Grant Swank
So you're good and angry, are you?
By Grant Swank
April 23, 2009

Remember the "good" part. For sometimes it is good to get good and angry.

Are you?

If you have been ditched by the system, betrayed by the higher-ups, lied about, cheated, undercut, manipulated, twisted and turned in the night winds, then you have the human / mortal right to be good and angry.

If you have lost your salary, your pulpit, your parsonage, your health coverage, then I would think that you could be good and angry.

Tell your spouse that this goes for her / him as well.

And be sure to tell your children that they can get in on all this, painful though it be.
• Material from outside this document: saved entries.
(** * Timer board service: the clock-based timer engine

    A shallow embedding of [applyCommand], [effectiveElapsed], [emptyBoard],
    [boardKey] and [loadBoard] of the worker (src/index.ts), and the
    properties of the timer state machine proved over it.

    JavaScript numbers are IEEE-754 binary64 values: they are embedded as
    Rocq's primitive [float], so NaN, infinities, negative and fractional
    durations are all part of the model.  The request body is an arbitrary
    JSON value ([body: any]); it is embedded as the type [value]. *)

From Stdlib Require Import ZArith List String Ascii Bool Lia.
From Stdlib Require Import Floats Uint63.
Import ListNotations.

Local Open Scope string_scope.
Local Open Scope bool_scope.

(** ** Exceptions *)

(** The only exception the engine can meet is a [TypeError]; [SyntaxError]
    is what [JSON.parse] throws. *)
Inductive exn : Type :=
| TypeError
| SyntaxError.

Inductive result (A : Type) : Type :=
| Ok (a : A)
| Throw (e : exn).

Arguments Ok {A} a.
Arguments Throw {A} e.

Definition bind {A B : Type} (m : result A) (k : A -> result B) : result B :=
  match m with
  | Ok a => k a
  | Throw e => Throw e
  end.

Notation "x <- m ;; k" := (bind m (fun x => k))
  (at level 61, m at next level, right associativity).

(** ** JavaScript values of JSON shape *)

#[local] Set Warnings "-register-all".

Inductive value : Type :=
| VUndefined
| VNull
| VBool (b : bool)
| VNum (n : float)
| VStr (s : string)
| VArr (elems : list value)
| VObj (props : list (string * value)).

(** Own data properties of an object, in an association list. *)
Fixpoint own (k : string) (props : list (string * value)) : option value :=
  match props with
  | [] => None
  | (k', v) :: rest => if String.eqb k k' then Some v else own k rest
  end.

(** [v.k] for the property names the engine reads ([action], [payload],
    [label], [durationMs], [id], [command]): none of them lives on a
    prototype, so the lookup sees own properties only.  Reading a property
    of [undefined] or [null] throws. *)
Definition get (v : value) (k : string) : result value :=
  match v with
  | VUndefined | VNull => Throw TypeError
  | VObj props =>
      match own k props with
      | Some x => Ok x
      | None => Ok VUndefined
      end
  | _ => Ok VUndefined
  end.

(** [v?.k] *)
Definition optGet (v : value) (k : string) : result value :=
  match v with
  | VUndefined | VNull => Ok VUndefined
  | _ => get v k
  end.

(** [v ?? d] *)
Definition coalesce (v d : value) : value :=
  match v with
  | VUndefined | VNull => d
  | _ => v
  end.

(** [v === s] for a string [s]. *)
Definition strictEqStr (v : value) (s : string) : bool :=
  match v with
  | VStr s' => String.eqb s' s
  | _ => false
  end.

(** Truthiness of a number: [0], [-0] and [NaN] are falsy. *)
Definition truthyNum (n : float) : bool :=
  negb (PrimFloat.is_nan n || PrimFloat.is_zero n).

(** Truthiness of a string: only the empty string is falsy. *)
Definition truthyStr (s : string) : bool :=
  match s with
  | EmptyString => false
  | String _ _ => true
  end.

(** ECMAScript [ToBoolean]. *)
Definition ToBoolean (v : value) : bool :=
  match v with
  | VUndefined | VNull => false
  | VBool b => b
  | VNum n => truthyNum n
  | VStr s => truthyStr s
  | VArr _ | VObj _ => true
  end.

(** ** The host runtime *)

(** Built-ins of the JavaScript host that the engine calls.  The theorems
    below hold for every runtime; [ecma] further down is a concrete one used
    to run the model. *)
Class Runtime : Type := {
  (** [Date.parse] *)
  Date_parse : string -> float;
  (** [new Date(ms).toISOString()] of a clock reading in milliseconds *)
  toISOString : Z -> string;
  (** [StringToNumber], the conversion behind [Number(s)] *)
  StringToNumber : string -> float;
  (** [Number::toString], the conversion behind [String(n)] *)
  NumberToString : float -> string
}.

(** The Number value of an integer clock reading ([Date.now()]); exact below
    2^53 in magnitude, which covers the whole range of [Date]. *)
Definition Z2F (z : Z) : float :=
  match z with
  | Z0 => 0%float
  | Zpos _ => PrimFloat.of_uint63 (Uint63.of_Z z)
  | Zneg _ => PrimFloat.opp (PrimFloat.of_uint63 (Uint63.of_Z (Z.opp z)))
  end.

Section Conversions.
Context {rt : Runtime}.

(** ECMAScript [ToString].  An array is joined with commas, [undefined] and
    [null] elements giving the empty string.  A plain object answers
    ["[object Object]"] through [Object.prototype.toString]; when it has an
    own property [toString] (never callable in a JSON value) neither
    [toString] nor [valueOf] yields a primitive and the conversion throws. *)
Fixpoint ToString (v : value) : result string :=
  match v with
  | VUndefined => Ok "undefined"
  | VNull => Ok "null"
  | VBool true => Ok "true"
  | VBool false => Ok "false"
  | VNum n => Ok (NumberToString n)
  | VStr s => Ok s
  | VArr elems =>
      (fix join (l : list value) : result string :=
         match l with
         | [] => Ok ""
         | x :: rest =>
             s <- match x with
                  | VUndefined | VNull => Ok ""
                  | _ => ToString x
                  end ;;
             match rest with
             | [] => Ok s
             | _ :: _ => r <- join rest ;; Ok (s ++ "," ++ r)
             end
         end) elems
  | VObj props =>
      match own "toString" props with
      | Some _ => Throw TypeError
      | None => Ok "[object Object]"
      end
  end.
You see, good and angry is quite different from bad and angry.

Bad and angry takes place when road rage explodes on the interstate. And when a parent beats up a child because he is crying too long in his crib. And when Hitler gasses Jews in roasting ovens across the German plains.
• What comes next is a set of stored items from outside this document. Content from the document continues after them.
(** X11. [NewReader] on a source of plain text: standard input (the
    name ["-"]), whatever it holds, or an existing file whose name does
    not end in [.gz]; the sniffer does not see gzip in the first 512
    bytes.  The reader comes with the cleanup that closes the file, has
    the whole content pending, both counters at zero, no decompression,
    and the name of the file, [/dev/stdin] for standard input. *)
Theorem NewReader_plain_source (fs : string -> option (list byte))
  (stdin : list byte) (file : string) (content : list byte) :
  (file = "-"%string /\ content = stdin)
  \/ (file <> "-"%string /\ fs file = Some content
      /\ forall base : string, file <> (base ++ ".gz")%string) ->
  DetectContentType (firstn 512 content) <> gzipType ->
  exists r : Reader os.File,
    NewReader DetectContentType gzip_NewReader fs stdin file
    = Plain r [CloseFile]
    /\ wf (rd r) /\ pending (rd r) = content
    /\ Offset r = 0%Z /\ LineCount r = 0%Z
    /\ compressed r = false
    /\ filename r = if String.eqb file "-" then "/dev/stdin"%string else file.
Proof.
  intros Hsrc Htyp. apply String.eqb_neq in Htyp.
  assert (Hopen : exists f : os.File,
             NewReader DetectContentType gzip_NewReader fs stdin file
             = newReader DetectContentType gzip_NewReader f
             /\ os.unread f = content
             /\ os.Name f
                = (if String.eqb file "-" then "/dev/stdin"%string else file)
             /\ String.eqb (filepath.Ext (os.Name f)) ".gz" = false).
  { unfold NewReader.
    destruct Hsrc as [[-> ->]|(Hfile & Hfs & Hname)].
    - exists (os.mkFile "/dev/stdin" stdin). auto.
    - apply String.eqb_neq in Hfile. rewrite Hfile, Hfs.
      exists (os.mkFile file content). cbn [os.Name os.unread].
      split; [reflexivity|]. split; [reflexivity|]. split; [reflexivity|].
      now apply not_gz. }
  destruct Hopen as (f & -> & Hcontent & Hname & Hext).
  destruct (peeked_file f) as (Hhead & Hwf & Hpend).
  rewrite Hcontent in Hhead, Hpend.
  exists (fresh (os.Name f) (peeked f) false).
  rewrite construction.newReader_cases, Hext, Hhead, Htyp.
  unfold fresh, Offset, LineCount.
  cbn [rd offset line compressed filename].
  conjuncts; auto.
Qed.

End Sniffer.

(** X10 on the three lines in [data.rdf]. *)
Lemma newReader_by_content_witness :
  (forall base : string,
      os.Name Examples.threeLinesFile <> (base ++ ".gz")%string)
  /\ exists b : bufio.Reader os.File,
       wf b /\ pending b = Examples.threeLines
       /\ Standin.newReader Examples.threeLinesFile
          = Plain (mkReader b 0 0 false "data.rdf" 0 0) [CloseFile].
Proof.
  assert (Hname : forall base : string,
             os.Name Examples.threeLinesFile <> (base ++ ".gz")%string).
  { intros base Heq. apply (f_equal filepath.Ext) in Heq.
    rewrite construction.Ext_gz in Heq. vm_compute in Heq. discriminate. }
  split; [exact Hname|].
  destruct (newReader_by_content Standin.DetectContentType
              Standin.GzReader Standin.gzip_NewReader
              Examples.threeLinesFile Hname) as (b & Hwf & Hpend & Hnew).
  exists b. split; [exact Hwf|]. split; [exact Hpend|]. exact Hnew.
Defined.

(** X11 on "hello\nworld" coming from standard input. *)
Lemma NewReader_plain_source_witness :
  Standin.DetectContentType (firstn 512 Examples.helloWorld) <> gzipType
  /\ exists r : Reader os.File,
       NewReader Standin.DetectContentType Standin.gzip_NewReader
                 (fun _ => None) Examples.helloWorld "-"
       = Plain r [CloseFile]
       /\ wf (rd r) /\ pending (rd r) = Examples.helloWorld
       /\ Offset r = 0%Z /\ LineCount r = 0%Z
       /\ compressed r = false
       /\ filename r = "/dev/stdin"%string.
Proof.
  assert (Htyp : Standin.DetectContentType (firstn 512 Examples.helloWorld)
                 <> gzipType)
    by (vm_compute; discriminate).
  split; [exact Htyp|].
  exact (NewReader_plain_source Standin.DetectContentType Standin.GzReader
           Standin.gzip_NewReader (fun _ => None) Examples.helloWorld "-"
           Examples.helloWorld (or_introl (conj eq_refl eq_refl)) Htyp).
Defined.

End sniffing.

(** ** Any lawful source: runes, and the end of reading *)

Module anySource.

Unset Implicit Arguments.

Import Inv.

(** A decoded rune is at most [UTFMax] bytes wide. *)
Lemma DecodeRune_width (p : list byte) :
  snd (utf8.DecodeRune p) <= utf8.UTFMax.
Proof.
  unfold utf8.DecodeRune, utf8.UTFMax.
  destruct p as [|p0 [|b1 [|b2 [|b3 rest]]]];
    repeat match goal with
      | |- context [let '(_, _) := ?x in _] => destruct x
      | |- context [if ?c then _ else _] => destruct c
      end; simpl; lia.
Qed.

Section Buffered.

Import bufio.

Context {Src : Type} {io : IoReader Src} {laws : IoReaderLaws Src}.

Implicit Type b : Reader Src.

Lemma readRune_fill_bounds (fuel : nat) b :
  inBounds b -> inBounds (readRune_fill fuel b).
Proof.
  revert b. induction fuel as [|fuel IH]; intros b Hb; simpl;
    destruct (runeWanted b); auto.
  apply IH. now apply bufioBounds.fill_bounds.
Qed.

(** [ReadRune] returns a rune or an error, not both. *)
Lemma ReadRune_outcome b :
  inBounds b ->
  let '(c, size, e, b') := ReadRune b in
  inBounds b'
  /\ match e with
     | Some _ => c = 0%Z /\ size = 0
     | None => 1 <= size <= utf8.UTFMax
     end.
Proof.
  intros Hb. unfold ReadRune.
  pose proof (readRune_fill_bounds (S (length (buf b))) b Hb) as Hbx.
  pose proof (bufioFacts.readRune_fill_done b (bufioFacts.room_bound b))
    as Hdone.
  set (bx := readRune_fill (S (length (buf b))) b) in *. clearbody bx.
  cbn [with_last r w buf rd err lastByte lastRuneSize].
  destruct Hbx as (Hrw & Hwl & Hpos & He).
  destruct (r bx =? w bx) eqn:Hrx.
  - apply Nat.eqb_eq in Hrx. split.
    + unfold inBounds. cbn [with_err with_last r w buf rd err].
      conjuncts; auto. discriminate.
    + unfold runeWanted, Buffered, utf8.UTFMax in Hdone.
      rewrite slice_nil in Hdone by lia.
      cbn [utf8.FullRune negb] in Hdone.
      rewrite !andb_false_iff, !Nat.ltb_ge in Hdone.
      destruct (err bx); [auto|].
      destruct Hdone as [[[H4|Hfull]|Herr]|Hlen]; try lia; discriminate.
  - apply Nat.eqb_neq in Hrx.
    assert (Hsl : length (slice (buf bx) (r bx) (w bx)) = w bx - r bx)
      by (apply slice_length; lia).
    set (p0 := nth (r bx) (buf bx) x00).
    assert (Hsize :
      1 <= snd (if (utf8.byteZ p0 <? utf8.RuneSelf)%Z
                then (utf8.byteZ p0, 1)
                else utf8.DecodeRune (slice (buf bx) (r bx) (w bx)))
      /\ snd (if (utf8.byteZ p0 <? utf8.RuneSelf)%Z
              then (utf8.byteZ p0, 1)
              else utf8.DecodeRune (slice (buf bx) (r bx) (w bx)))
         <= w bx - r bx
      /\ snd (if (utf8.byteZ p0 <? utf8.RuneSelf)%Z
              then (utf8.byteZ p0, 1)
              else utf8.DecodeRune (slice (buf bx) (r bx) (w bx)))
         <= utf8.UTFMax).
    { destruct (utf8.byteZ p0 <? utf8.RuneSelf)%Z;
        [unfold utf8.UTFMax; simpl; lia|].
      assert (Hne : slice (buf bx) (r bx) (w bx) <> [])
        by (intros Hnil; rewrite Hnil in Hsl; simpl in Hsl; lia).
      destruct (fileInvariant.DecodeRune_size _ Hne) as [H1 H2].
      rewrite Hsl in H2.
      split; [exact H1|]. split; [exact H2 | apply DecodeRune_width]. }
    destruct (if (utf8.byteZ p0 <? utf8.RuneSelf)%Z
              then (utf8.byteZ p0, 1)
              else utf8.DecodeRune (slice (buf bx) (r bx) (w bx)))
      as [c size].
    cbn [snd] in Hsize. destruct Hsize as (Hs1 & Hs2 & Hs3).
    split; [|lia].
    unfold inBounds. cbn [r w buf rd err]. conjuncts; auto; lia.
Qed.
That twosome — bad and angry — should never be exhibited by a rational adult — Christian or not. However, if it is exhibited by a slip of the spirit, where there is repentance, there is forgiveness and "startover" with the Father.

But let's get back to you — shredded by the churchly clique, broadsided by the ecclesiastical politicians and knocked down / dragged out by the congregation's church boss.

So you are good and angry.

Go for it.

Your shrink will tell you that all this good and angry is healthy, cleansing, necessary, therapeutic. And your shrink is correct. To suppress legitimate anger will cause a grand, neurotic swell-up in future time; no need for that.

So let loose.

Jesus did. He got good and angry when the religious clique stocked Him at every turn, twisting His teachings into nonsense, lying about His personhood, questioning His integrity and just plain seeking to undo His holy mission.

How did Jesus express his good and anger?

He gave the plotters riddles instead of straight answers. He told them that they were the children of the Devil, not of the Father. He ignored them on occasion when He then took trusted disciples aside to explain to them His lessons not fit for the reprobate.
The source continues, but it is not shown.